Altered communication between L-type calcium channels and ryanodine receptors in heart failure

Heart failure (HF) is a progressive syndrome that appears as the final phase of most cardiac diseases and is manifested as a decreased contractile function. Contraction in cardiomyocytes arises by the Ca2+ induced Ca2+ release mechanism, where Ca2+ entry (I-Ca through Ca2+ channels (DHPRs) activates Ca2+ release channels (RyRs) in the junctional sarcoplasmic reticulum (SR). This is the base of cardiac excitation-contraction (EC) coupling. To elucidate the mechanisms underlying depressed function of the failing heart, analysis of EC coupling main elements have been undertaken.

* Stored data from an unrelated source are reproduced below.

(* ===== verification/VfsFindings.v ===== *)
(** * What the file system does that it should not ([internal/vfs])

    Runs of the model, each on a bucket in memory ([VfsMemory]), with staging and
    without. *)
From S2P Require Import Prelude GoPath StagingTypes Disk DirtyIndex PathState Session SessionSafety StagingManager StagingPressure CosClient Attributes MetadataCache Namespace Paths WriteBuffer BufferSessions FoldNames Changes VfsTypes Vfs VfsOps VfsFile VfsMemory VfsFileSafety.
Import VfsTypes Vfs VfsOps VfsFile.

Module VfsFindings.

Definition text (s : string) : bytes := String.list_byte_of_string s.

(** A bucket with the object [/b]. *)
Definition start (b : string) : Filesystem :=
  NewFilesystem (V := VfsMemory.nfs_view true) (VfsMemory.mkBucket {["/b" := text b]} false false) VfsMemory.empty_area.

(** The outcomes of the disk's next calls. *)
Definition disk_will (o : list (option nat)) (fs : Filesystem) : Filesystem :=
  staged_do (fun m => Staging.set_disk (Disk.set_outcomes o (Staging.disk m)) m) fs.

Definition object (fs : Filesystem) (path : string) : option bytes := VfsMemory.objects (posix fs) !! path.

Section Staged.
#[local] Instance view : View := VfsMemory.nfs_view true.

(** Open, then act. *)
Definition opening {A} (name : string) (fl : Z) (k : Filesystem -> File -> A) (dflt : A) (fs : Filesystem) : A :=
  match OpenFile name fl 420 10 fs with (fs, inl f) => k fs f | _ => dflt end.

Definition write_file (name : string) (fl : Z) (s : string) (fs : Filesystem) : Filesystem :=
  opening name fl (fun fs f => let '(fs, f, _) := WriteAt (text s) 0 11 fs f in let '(fs, _, _) := Close 12 fs f in fs) fs fs.

Definition contents_of (name : string) (fl : Z) (fs : Filesystem) : bytes * option error :=
  opening name fl (fun fs f => (ReadAt 100 0 20 fs f).2) ([], Some Invalid) fs.

(** [/a] is written, an upload of it is under way, and it is removed: the delete
    waits for the upload.  Created again without [O_TRUNC], which is how a file
    is created by name, it has the removed file's bytes. *)
Definition removed_while_syncing : Filesystem :=
  let fs := write_file "/a" (Z.lor O_RDWR O_CREATE) "secret" (start "b") in
  (Remove "/a" 15 (TryLockSync "/a" fs).1).1.

Example recreated_file_has_deleted_bytes :
  (Stat "/a" 16 removed_while_syncing).2 = inr NotExist /\
  contents_of "/a" (Z.lor O_RDWR O_CREATE) removed_while_syncing = (text "secret", None).
Proof. vm_compute. auto. Qed.

(** The same happens when the staged file of a removed file could not be deleted:
    the file created next takes the bytes left under its staging name for its own
    contents. *)
Definition removed_leaving_file : Filesystem :=
  let fs := write_file "/a" (Z.lor O_RDWR O_CREATE) "secret" (start "b") in
  (Remove "/a" 15 (disk_will [None; None; None; None; Some 0%nat] fs)).1.

Example leftover_file_becomes_contents :
  Staging.sessions (staging removed_leaving_file) = ∅ /\ Staging.HasPendingDelete (staging removed_leaving_file) "/a" = false /\
  contents_of "/a" (Z.lor O_RDWR O_CREATE) removed_leaving_file = (text "secret", None).
Proof. vm_compute. auto. Qed.

(** An open that fails to truncate the staged file does not release its session:
    the reference stays, and the session is never cleaned up. *)
Example failed_truncate_keeps_reference :
  let fs := (OpenFile "/b" (Z.lor O_RDWR O_TRUNC) 420 10 (disk_will (repeat None 12 ++ [Some 0%nat]) (start "b"))) in
  (match fs.2 with inl _ => false | inr _ => true end) = true /\
  Session.w_RefCount <$> session_at fs.1 "/b" = Some 1.
Proof. vm_compute. auto. Qed.

(** A staged read that fails is answered from the object, as it was before the
    writes the client has made and been told of. *)
Definition overwritten : Filesystem := write_file "/b" O_RDWR "new" (start "old").

Example failed_read_serves_old_object :
  contents_of "/b" O_RDONLY overwritten = (text "new", None) /\
  opening "/b" O_RDONLY (fun fs f => (ReadAt 100 0 20 (disk_will [Some 0%nat] fs) f).2) ([], Some Invalid) overwritten
  = (text "old", Some EOF).
Proof. vm_compute. auto. Qed.

(** A listing shows the object's size of a file that has grown since. *)
Definition listed_size (fs : Filesystem) : list Z := match (ReadDir "/" 20 fs).2 with inl es => Size <$> es | inr _ => [] end.

Example listing_shows_old_size :
  let fs := write_file "/b" O_RDWR "longer" (start "old") in
  listed_size fs = [3] /\ (match (Stat "/b" 20 fs).2 with inl e => Size e | inr _ => 0 end) = 6.
Proof. vm_compute. auto. Qed.

End Staged.

(** ** Without staging *)

Section Buffered.
(** A write buffer of 1 KiB. *)
#[local] Instance small_buffer : View := mkView "/" false "nfs" false 1 512 1 None map_to_list.

Definition bucket_is (up : bool) (fs : Filesystem) : Filesystem :=
  set_posix (VfsMemory.mkBucket (VfsMemory.objects (posix fs)) (negb up) false) fs.

(** Open, write at the offsets given, and close. *)
Fixpoint writes (ws : list (Z * bytes)) (fs : Filesystem) (f : File) : Filesystem * File :=
  match ws with
  | [] => (fs, f)
  | (off, d) :: ws => let '(fs, f, _) := WriteAt d off 11 fs f in writes ws fs f
  end.

Definition saved (name : string) (fl : Z) (ws : list (Z * bytes)) (fs : Filesystem) : option bytes :=
  match OpenFile name fl 420 10 fs with
  | (fs, inl f) => let '(fs, f) := writes ws fs f in let '(fs, _, _) := Close 12 fs f in object fs name
  | _ => None
  end.

Definition small (b : string) : Filesystem :=
  NewFilesystem (VfsMemory.mkBucket {["/b" := text b]} false false) VfsMemory.empty_area.

(** A write at the start of an object replaces the whole object. *)
Example write_at_start_truncates : saved "/b" O_RDWR [(0, text "X")] (small "abcdef") = Some (text "X").
Proof. vm_compute. reflexivity. Qed.

(** Between two buffered writes the object's bytes become zeros. *)
Example gap_becomes_zeros :
  saved "/b" O_RDWR [(1, text "X"); (4, text "Y")] (small "abcdef") = Some (text "aX" ++ [x00; x00] ++ text "Yf").
Proof. vm_compute. reflexivity. Qed.

(** A new file first written past its start is stored without what comes before. *)
Example new_file_is_shifted :
  saved "/n" (Z.lor O_RDWR O_CREATE) [(3, text "abc")] (small "") = Some (text "abc").
Proof. vm_compute. reflexivity. Qed.

(** A new file larger than the buffer keeps only what was written since its last
    flush: the handle stays new, and each flush replaces the object. *)
Example second_flush_replaces_first :
  length <$> saved "/n" (Z.lor O_RDWR O_CREATE) [(0, repeat x61 1024); (1024, repeat x62 1024); (2048, repeat x63 1024)] (small "")
  = Some 1024%nat.
Proof. vm_compute. reflexivity. Qed.

(** A close that fails to store the buffer has emptied it: closing again succeeds
    and nothing was stored. *)
Example failed_close_loses_writes :
  match OpenFile "/n" (Z.lor O_RDWR O_CREATE) 420 10 (small "") with
  | (fs, inl f) =>
      let '(fs, f) := writes [(0, text "abc")] fs f in
      let '(fs, f, err) := Close 12 (bucket_is false fs) f in
      let '(fs, f, err') := Close 13 (bucket_is true fs) f in
      err <> None /\ err' = None /\ object fs "/n" = None
  | _ => False
  end.
Proof. vm_compute. split; [discriminate|auto]. Qed.

(** A write that arrives on another handle while a flush is storing the buffer is
    dropped with the buffer that the flush replaces. *)
Example write_during_flush_lost :
  match OpenFile "/n" (Z.lor O_RDWR O_CREATE) 420 10 (small "") with
  | (fs, inl f) =>
      let '(fs, g) := writes [(0, text "abc")] fs f in
      match writeSession g with
      | Some a =>
          let '(fs, taken) := flush_take a fs in
          let '(fs, h, _) := WriteAt (text "def") 3 12 fs f in
          match taken with
          | Some (d, off) =>
              let '(fs, _) := flush_upload g d off 13 fs in
              let '(fs, _, err) := Close 14 (flush_done a fs) h in
              err = None /\ object fs "/n" = Some (text "abc")
          | None => False
          end
      | None => False
      end
  | _ => False
  end.
Proof. vm_compute. auto. Qed.

End Buffered.
End VfsFindings.
(* ===== verification/GoText.v ===== *)
(** * Text as the configuration uses it

    The functions of [strings], [strconv], [time] and [encoding/hex] that the
    configuration and the access rules call.  The Unicode case tables are a
    parameter, as in [FoldNames]; the arithmetic [time.ParseDuration] does in
    [float64] is IEEE 754's. *)
From Stdlib Require Import Ascii.
From Stdlib Require SpecFloat.
From S2P Require Import Prelude Runes.

Module GoText.
Import Runes.

(** ** [strings] *)

(** [strings.Cut] at one byte. *)
Fixpoint Cut (s : string) (c : ascii) : option (string * string) :=
  match s with
  | EmptyString => None
  | String x s =>
      if decide (x = c) then Some ("", s)
      else match Cut s c with Some (a, b) => Some (String x a, b) | None => None end
  end.

(** [strings.Split] at one byte. *)
Fixpoint Split (s : string) (c : ascii) : list string :=
  match s with
  | EmptyString => [""]
  | String x s =>
      if decide (x = c) then "" :: Split s c
      else match Split s c with [] => [String x ""] | e :: es => String x e :: es end
  end.

(** [strings.Count] and [strings.ReplaceAll] of one byte. *)
Fixpoint Count (s : string) (c : ascii) : Z :=
  match s with
  | EmptyString => 0
  | String x s => (if decide (x = c) then 1 else 0) + Count s c
  end.

Fixpoint ReplaceAll (s : string) (old new : ascii) : string :=
  match s with
  | EmptyString => EmptyString
  | String x s => String (if decide (x = old) then new else x) (ReplaceAll s old new)
  end.

(** [strings.ContainsAny] of ASCII characters. *)
Definition ContainsAny (s chars : string) : bool :=
  existsb (fun c => bool_decide (c ∈ String.list_ascii_of_string chars)) (String.list_ascii_of_string s).

(** [unicode.IsSpace]. *)
Definition spaces : list rune :=
  [9; 10; 11; 12; 13; 32; 133; 160; 5760; 8192; 8193; 8194; 8195; 8196; 8197; 8198; 8199; 8200; 8201; 8202;
   8232; 8233; 8239; 8287; 12288].

(** [strings.TrimSpace]: a rune of white space is at an end exactly when its
    encoding is.  Each turn takes a byte or more. *)
Definition drop_space_left (s : string) : option string :=
  foldr (fun r rest => match CutPrefix s (of_runes [r]) with Some t => Some t | None => rest end) None spaces.

Fixpoint TrimLeft_loop (fuel : nat) (s : string) : string :=
  match fuel with
  | O => s
  | S fuel => match drop_space_left s with Some t => TrimLeft_loop fuel t | None => s end
  end.

Definition drop_space_right (s : string) : option string :=
  foldr (fun r rest => if HasSuffix s (of_runes [r]) then Some (TrimSuffix s (of_runes [r])) else rest) None spaces.

Fixpoint TrimRight_loop (fuel : nat) (s : string) : string :=
  match fuel with
  | O => s
  | S fuel => match drop_space_right s with Some t => TrimRight_loop fuel t | None => s end
  end.

Definition TrimSpace (s : string) : string :=
  let s := TrimLeft_loop (String.length s) s in TrimRight_loop (String.length s) s.

(** ** Case

    [unicode.ToLower] and [unicode.ToUpper] map runes one to one; on ASCII they
    are what everyone expects. *)
Class CaseMapping := {
  rune_lower : rune -> rune;
  rune_upper : rune -> rune;
  rune_lower_ascii r : 0 <= r < 128 -> rune_lower r = (if (65 <=? r) && (r <=? 90) then r + 32 else r);
  rune_upper_ascii r : 0 <= r < 128 -> rune_upper r = (if (97 <=? r) && (r <=? 122) then r - 32 else r);
  rune_lower_idem r : rune_lower (rune_lower r) = rune_lower r;
  rune_lower_valid r : valid_rune r -> valid_rune (rune_lower r)
}.

Section Case.
Context `{CaseMapping}.

(** [strings.Map] with these: an ill-formed byte becomes U+FFFD. *)
Definition strings_ToLower (s : string) : string := of_runes (rune_lower <$> runes s).
Definition strings_ToUpper (s : string) : string := of_runes (rune_upper <$> runes s).

Lemma ToLower_idem s : strings_ToLower (strings_ToLower s) = strings_ToLower s.
Proof.
  unfold strings_ToLower. rewrite runes_of_runes.
  - rewrite <-list_fmap_compose. f_equal. apply list_fmap_ext. intros i r _. apply rune_lower_idem.
  - apply Forall_fmap. eapply Forall_impl; [apply runes_valid|]. intros r. apply rune_lower_valid.
Qed.
End Case.

(** ASCII alone, for examples. *)
#[refine] Definition ascii_case : CaseMapping := {|
  rune_lower r := if (65 <=? r) && (r <=? 90) then r + 32 else r;
  rune_upper r := if (97 <=? r) && (r <=? 122) then r - 32 else r
|}.
Proof.
  - done.
  - done.
  - intros r. zcases; try done; lia.
  - intros r. unfold valid_rune. zcases; unfold MaxRune; lia.
Defined.

(** ** [time.ParseDuration] *)

Definition is_digit (c : ascii) : bool := let n := Z.of_N (N_of_ascii c) in (48 <=? n) && (n <=? 57).
Definition digit (c : ascii) : Z := Z.of_N (N_of_ascii c) - 48.

(** [leadingInt]; [None] is an overflow of [1 << 63]. *)
Fixpoint leadingInt (l : list ascii) (x : Z) : option (Z * list ascii) :=
  match l with
  | c :: rest =>
      if is_digit c then
        if 2 ^ 63 / 10 <? x then None
        else let x := x * 10 + digit c in if 2 ^ 63 <? x then None else leadingInt rest x
      else Some (x, l)
  | [] => Some (x, l)
  end.

(** [leadingFraction]: the digits that fit, how many there are, and the rest. *)
Fixpoint leadingFraction (l : list ascii) (x : Z) (digits : Z) (overflow : bool) : Z * Z * list ascii :=
  match l with
  | c :: rest =>
      if is_digit c then
        if overflow || ((2 ^ 63 - 1) / 10 <? x) then leadingFraction rest x digits true
        else
          let y := x * 10 + digit c in
          if 2 ^ 63 <? y then leadingFraction rest x digits true else leadingFraction rest y (digits + 1) false
      else (x, digits, l)
  | [] => (x, digits, l)
  end.

Fixpoint take_unit (l : list ascii) : list ascii * list ascii :=
  match l with
  | c :: rest =>
      if is_digit c || bool_decide (c = "."%char) then ([], l)
      else let '(u, rest) := take_unit rest in (c :: u, rest)
  | [] => ([], [])
  end.

Definition Microsecond : Duration := 1000.

(** [unitMap]; the two spellings of the micro sign are U+00B5 and U+03BC. *)
Definition unit_of (u : string) : option Z :=
  if bool_decide (u = "ns") then Some 1
  else if bool_decide (u = "us") || bool_decide (u = of_runes [181; 115]) || bool_decide (u = of_runes [956; 115])
       then Some Microsecond
  else if bool_decide (u = "ms") then Some Millisecond
  else if bool_decide (u = "s") then Some Second
  else if bool_decide (u = "m") then Some Minute
  else if bool_decide (u = "h") then Some Hour
  else None.

(** [uint64(float64(f) * (float64(unit) / scale))] with [scale = 10 ^ digits],
    which is exact for the nineteen digits there can be. *)
Definition float64 (n : Z) : SpecFloat.spec_float := SpecFloat.binary_normalize 53 1024 n 0 false.
Definition to_uint64 (x : SpecFloat.spec_float) : Z :=
  match x with
  | SpecFloat.S754_finite false m e => Z.shiftl (Z.pos m) e
  | _ => 0
  end.
Definition fraction_of (f digits unit : Z) : Z :=
  to_uint64 (SpecFloat.SFmul 53 1024 (float64 f) (SpecFloat.SFdiv 53 1024 (float64 unit) (float64 (10 ^ digits)))).

(** One turn of the loop: a number with a unit. *)
Definition parse_part (l : list ascii) : option (Z * list ascii) :=
  match l with
  | [] => None
  | c :: _ =>
      if negb (is_digit c || bool_decide (c = "."%char)) then None
      else
        '(v, l1) ← leadingInt l 0;
        let pre := negb (len l1 =? len l) in
        let '(f, digits, l2, post) :=
          match l1 with
          | p :: rest =>
              if decide (p = "."%char) then
                let '(f, digits, l2) := leadingFraction rest 0 0 false in (f, digits, l2, negb (len l2 =? len rest))
              else (0, 0, l1, false)
          | [] => (0, 0, l1, false)
          end in
        if negb pre && negb post then None
        else
          let '(u, rest) := take_unit l2 in
          unit ← unit_of (String.string_of_list_ascii u);
          if 2 ^ 63 / unit <? v then None
          else
            let v := v * unit in
            let v := if 0 <? f then v + fraction_of f digits unit else v in
            if 2 ^ 63 <? v then None else Some (v, rest)
  end.

(** Every turn consumes a byte, so the length of the text is enough fuel. *)
Fixpoint parse_parts (fuel : nat) (l : list ascii) (d : Z) : option Z :=
  match fuel, l with
  | _, [] => Some d
  | O, _ => None
  | S fuel, _ =>
      '(v, rest) ← parse_part l;
      if 2 ^ 63 <? d + v then None else parse_parts fuel rest (d + v)
  end.

Definition ParseDuration (s : string) : option Duration :=
  let l := String.list_ascii_of_string s in
  let '(neg, l) :=
    match l with
    | "-"%char :: l => (true, l)
    | "+"%char :: l => (false, l)
    | _ => (false, l)
    end in
  if decide (l = ["0"%char]) then Some 0
  else if decide (l = []) then None
  else
    d ← parse_parts (length l) l 0;
    if neg : bool then Some (wrap64 (- d)) else if MaxInt64 <? d then None else Some d.

Example duration_seconds : ParseDuration "30s" = Some (30 * Second).
Proof. vm_compute. reflexivity. Qed.
Example duration_parts : ParseDuration "-1h15m30.5s" = Some (- (Hour + 15 * Minute + 30 * Second + 500 * Millisecond)).
Proof. vm_compute. reflexivity. Qed.
Example duration_unit_missing : ParseDuration "30" = None.
Proof. vm_compute. reflexivity. Qed.

(** ** [hex.DecodeString] *)

Definition hex_digit (c : ascii) : option Z :=
  let n := Z.of_N (N_of_ascii c) in
  if (48 <=? n) && (n <=? 57) then Some (n - 48)
  else if (97 <=? n) && (n <=? 102) then Some (n - 87)
  else if (65 <=? n) && (n <=? 70) then Some (n - 55)
  else None.

Fixpoint hex_decode (l : list ascii) : option (list Z) :=
  match l with
  | [] => Some []
  | [_] => None
  | a :: b :: l => x ← hex_digit a; y ← hex_digit b; rest ← hex_decode l; Some (x * 16 + y :: rest)
  end.

End GoText.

I-Ca density is usually maintained in HF. However, failing myocytes show a reduced SR Ca2+ release. Then, if the trigger of SR Ca2+ release is maintained, why is SR Ca2+ release depressed in HF? Analyses of the DHPR-RyR coupling efficiency have revealed a decrease in the I-Ca efficacy to trigger Ca2+ release in failing myocytes. In terminal heart failure without hypertrophy, a decrease in SR Ca2+ load can account for the decreased SR Ca2+ release. Fewer Ca2+ sparks ( elementary units of SR Ca2+ release) are triggered by an equivalent I-Ca in hypertrophied failing myocytes, suggesting a functional or spatial reorganization of the space T-tubule junctionnal SR. This theory is supported by new data showing that the T-tubule density is reduced in failing cells.